A China intensificou seu alerta público às Filipinas sobre as tensões marítimas, com o ministro das Relações Exteriores, Wang Yi, afirmando que a relação bilateral chegou a uma encruzilhada. As declarações foram feitas durante uma reunião em Manila com a secretária filipina de Relações Exteriores, Ma. Theresa Lazaro, em meio a novas fricções em torno de Ren'ai Jiao.
Wang disse que as Filipinas devem tomar o que Pequim considera decisões corretas e racionais sobre o rumo da relação. Ele também apresentou um forte protesto contra o que a China descreveu como a conduta de integrantes filipinos que abalroaram embarcações chinesas de aplicação da lei perto da área disputada.
O ministro chinês argumentou que as dificuldades na relação nos últimos anos não serviram aos interesses de nenhum dos dois países e complicaram a estabilidade regional. Ele afirmou que ambos os lados deveriam preservar a paz e o desenvolvimento na região, ao mesmo tempo em que acusou as Filipinas de seguir em direção contrária a esse interesse regional mais amplo.
Wang também alertou contra o envolvimento de potências externas em disputas marítimas, dizendo que a interferência externa e a amplificação política das tensões no mar deixariam as Filipinas expostas às consequências de suas próprias escolhas. Segundo ele, setores dentro do sistema militar e de aplicação da lei filipino atuaram, em momentos sensíveis, de forma a obstruir o diálogo.
Pequim apresentou a questão como um assunto que deveria ser tratado por meio de consultas bilaterais. Wang disse que a China nunca invadiu nem colonizou historicamente as Filipinas e sustentou que disputas sobre reivindicações territoriais e delimitação marítima devem ser administradas por negociação, e não por mecanismos que a China rejeita.

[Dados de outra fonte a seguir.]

Lemma find_all_no_container soup :
  (forall e, In e (descendants soup) -> ~ is_review_container e) ->
  find_all soup "div" "review-item" = [].
Proof.
  intros H. unfold find_all.
  induction (descendants soup) as [| e l IH]; [ reflexivity | ].
  cbn [filter].
  destruct (matches "div" "review-item" e) eqn:E.
  - exfalso. apply (H e); [ now left | ].
    destruct e as [s | n classes cs]; [ discriminate | ].
    unfold matches in E. apply andb_true_iff in E. destruct E as [En Ec].
    apply String.eqb_eq in En.
    apply existsb_exists in Ec. destruct Ec as (x & Hin & Hx).
    apply String.eqb_eq in Hx. subst. now split.
  - apply IH. intros e' Hin. apply H. now right.
Qed.

(** C9: on a document without any review container, [extract_reviews]
    returns the empty list and appends nothing to the error log. *)
Theorem extract_reviews_no_container soup st w :
  (forall e, In e (descendants soup) -> ~ is_review_container e) ->
  extract_reviews soup st w = (Ok [], st, w).
Proof.
  intros H. rewrite extract_reviews_spec, (find_all_no_container soup H).
  cbn. now rewrite push_errors_nil.
Qed.

Lemma blank_has_no_container :
  forall e, In e (descendants Example.blank) -> ~ is_review_container e.
Proof.
  intros e Hin. cbn in Hin.
  repeat (destruct Hin as [<- | Hin];
          [ cbn; intros Hc; try contradiction;
            destruct Hc as [Hn _]; discriminate Hn | ]).
  destruct Hin.
Qed.

Lemma extract_reviews_no_container_witness :
  extract_reviews Example.blank Example.scraper Example.world
  = (Ok [], Example.scraper, Example.world).
Proof.
  apply (extract_reviews_no_container Example.blank Example.scraper
           Example.world).
  exact blank_has_no_container.
Defined.

(** C3: a container that misses exactly one of the six sub-fields gives
    no record and exactly one ["Failed to parse review: ..."] entry, the
    well-formed containers around it each give their record, in document
    order, and [extract_reviews] returns normally. *)
Theorem extract_reviews_isolates_partial_review soup before c behind st w :
  find_all soup "div" "review-item" = (before ++ c :: behind)%list ->
  missing_exactly_one c ->
  exists st',
    extract_reviews soup st w =
      (Ok (map record_of (filter well_formed (before ++ behind))), st', w)
    /\ errors st' =
         (errors st
          ++ map (fun _ => PARSE_FAILURE)
                 (filter (fun x => negb (well_formed x)) before)
          ++ [PARSE_FAILURE]
          ++ map (fun _ => PARSE_FAILURE)
                 (filter (fun x => negb (well_formed x)) behind))%list
    /\ reviews st' = reviews st.
Proof.
  intros Hfind Hone. apply missing_one_not_well_formed in Hone.
  eexists. rewrite extract_reviews_spec, Hfind.
  rewrite !filter_app. cbn [filter]. rewrite Hone. cbn [negb].
  split; [ reflexivity | ].
  split; [ | reflexivity ].
  cbn [errors push_errors]. rewrite map_app. reflexivity.
Qed.

Lemma extract_reviews_isolates_partial_review_witness :
  find_all Example.page "div" "review-item"
    = ([Example.complete] ++ Example.unrated :: [Example.complete])%list
  /\ missing_exactly_one Example.unrated
  /\ exists st',
       extract_reviews Example.page Example.scraper Example.world =
         (Ok [record_of Example.complete; record_of Example.complete],
          st', Example.world)
       /\ errors st' = [PARSE_FAILURE].
Proof.
  assert (Hfind : find_all Example.page "div" "review-item"
            = ([Example.complete] ++ Example.unrated
                 :: [Example.complete])%list) by reflexivity.
  assert (Hone : missing_exactly_one Example.unrated) by reflexivity.
  split; [ exact Hfind | split; [ exact Hone | ] ].
  destruct (extract_reviews_isolates_partial_review Example.page
              [Example.complete] Example.unrated [Example.complete]
              Example.scraper Example.world Hfind Hone)
    as (st' & Hrun & Herr & _).
  exists st'. split; [ exact Hrun | exact Herr ].
Defined.

(** *** The orchestrator *)

Lemma log_logs e w : log e w = logs [e] w.
Proof. reflexivity. Qed.

Lemma logs_logs l1 l2 w : logs l2 (logs l1 w) = logs (l1 ++ l2) w.
Proof. unfold logs; cbn. now rewrite app_assoc. Qed.

Lemma logs_nil w : logs [] w = w.
Proof. destruct w; unfold logs; cbn. now rewrite app_nil_r. Qed.

Lemma fetch_page_fails env u st w :
  fetch_fails (http env (now w) u (headers st)) ->
  exists cause,
    fetch_page env u st w =
      (Ok None, push_errors st [FETCH_FAILURE u cause],
       log (EvGet u (headers st) 10) w).
Proof.
  intros [[cause H] | [r [H Hs]]].
  - exists cause. now apply fetch_page_transport.
  - now apply (fetch_page_error_status env u st w r).
Qed.

Lemma time_sleep_ok env delay st w :
  pauses env delay ->
  time_sleep env delay st w = (Ok tt, st, log (EvSleep delay) w).
Proof.
  intros [Hc Hos]. unfold time_sleep. now rewrite Hc, Hos.
Qed.

(** [time.sleep] pauses or raises; it touches nothing else. *)
Lemma time_sleep_cases env delay st w :
  time_sleep env delay st w = (Ok tt, st, log (EvSleep delay) w)
  \/ exists e, time_sleep env delay st w = (Raise e, st, w).
Proof.
  unfold time_sleep. destruct (sleep_raises delay) as [e |].
  - right. now exists e.
  - destruct (os_sleep env (now w) delay) as [cause |].
    + right. now eexists.
    + now left.
Qed.

Lemma bind_run {A B} (m : M A) (k : A -> M B) st w a st' w' :
  m st w = (Ok a, st', w') -> bind m k st w = k a st' w'.
Proof. intros H. unfold bind. now rewrite H. Qed.

Lemma bind_raise {A B} (m : M A) (k : A -> M B) st w e st' w' :
  m st w = (Raise e, st', w') -> bind m k st w = (Raise e, st', w').
Proof. intros H. unfold bind. now rewrite H. Qed.

Lemma print_run line st w : print line st w = (Ok tt, st, logs [EvPrint line] w).
Proof. reflexivity. Qed.

(** What the [if soup:] block does to the local list and the state. *)
Lemma page_block_run (soup : option PageElement) i acc st w :
  exists acc' added evs,
    (match soup with
     | Some doc =>
         page_reviews <- extract_reviews doc ;;
         print ("Found " ++ Text.str_of_nat (List.length page_reviews)
                ++ " reviews on page " ++ Text.str_of_nat i) ;;;
         ret (acc ++ page_reviews)%list
     | None => ret acc
     end) st w = (Ok acc', push_errors st added, logs evs w)
    /\ filter is_get_or_sleep evs = []
    /\ (soup = None -> acc' = acc /\ added = [])
    /\ exists cs, acc' = (acc ++ map record_of cs)%list.
Proof.
  destruct soup as [doc |].
  - do 3 eexists. split; [ | split; [ | split; [ discriminate | ] ] ].
    + erewrite bind_run by apply extract_reviews_spec.
      erewrite bind_run by apply print_run.
      reflexivity.
    + reflexivity.
    + eexists. reflexivity.
  - exists acc, [], []. rewrite push_errors_nil, logs_nil.
    repeat split; try reflexivity.
    exists []. cbn. now rewrite app_nil_r.
Qed.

Lazaro, por sua vez, destacou a longa história de contatos entre os dois países e disse que Filipinas e China continuam sendo vizinhas. Ela reafirmou o compromisso de Manila com a política de uma só China e afirmou que o lado filipino espera buscar soluções adequadas para as questões marítimas por meio do diálogo, enquanto melhora os laços bilaterais.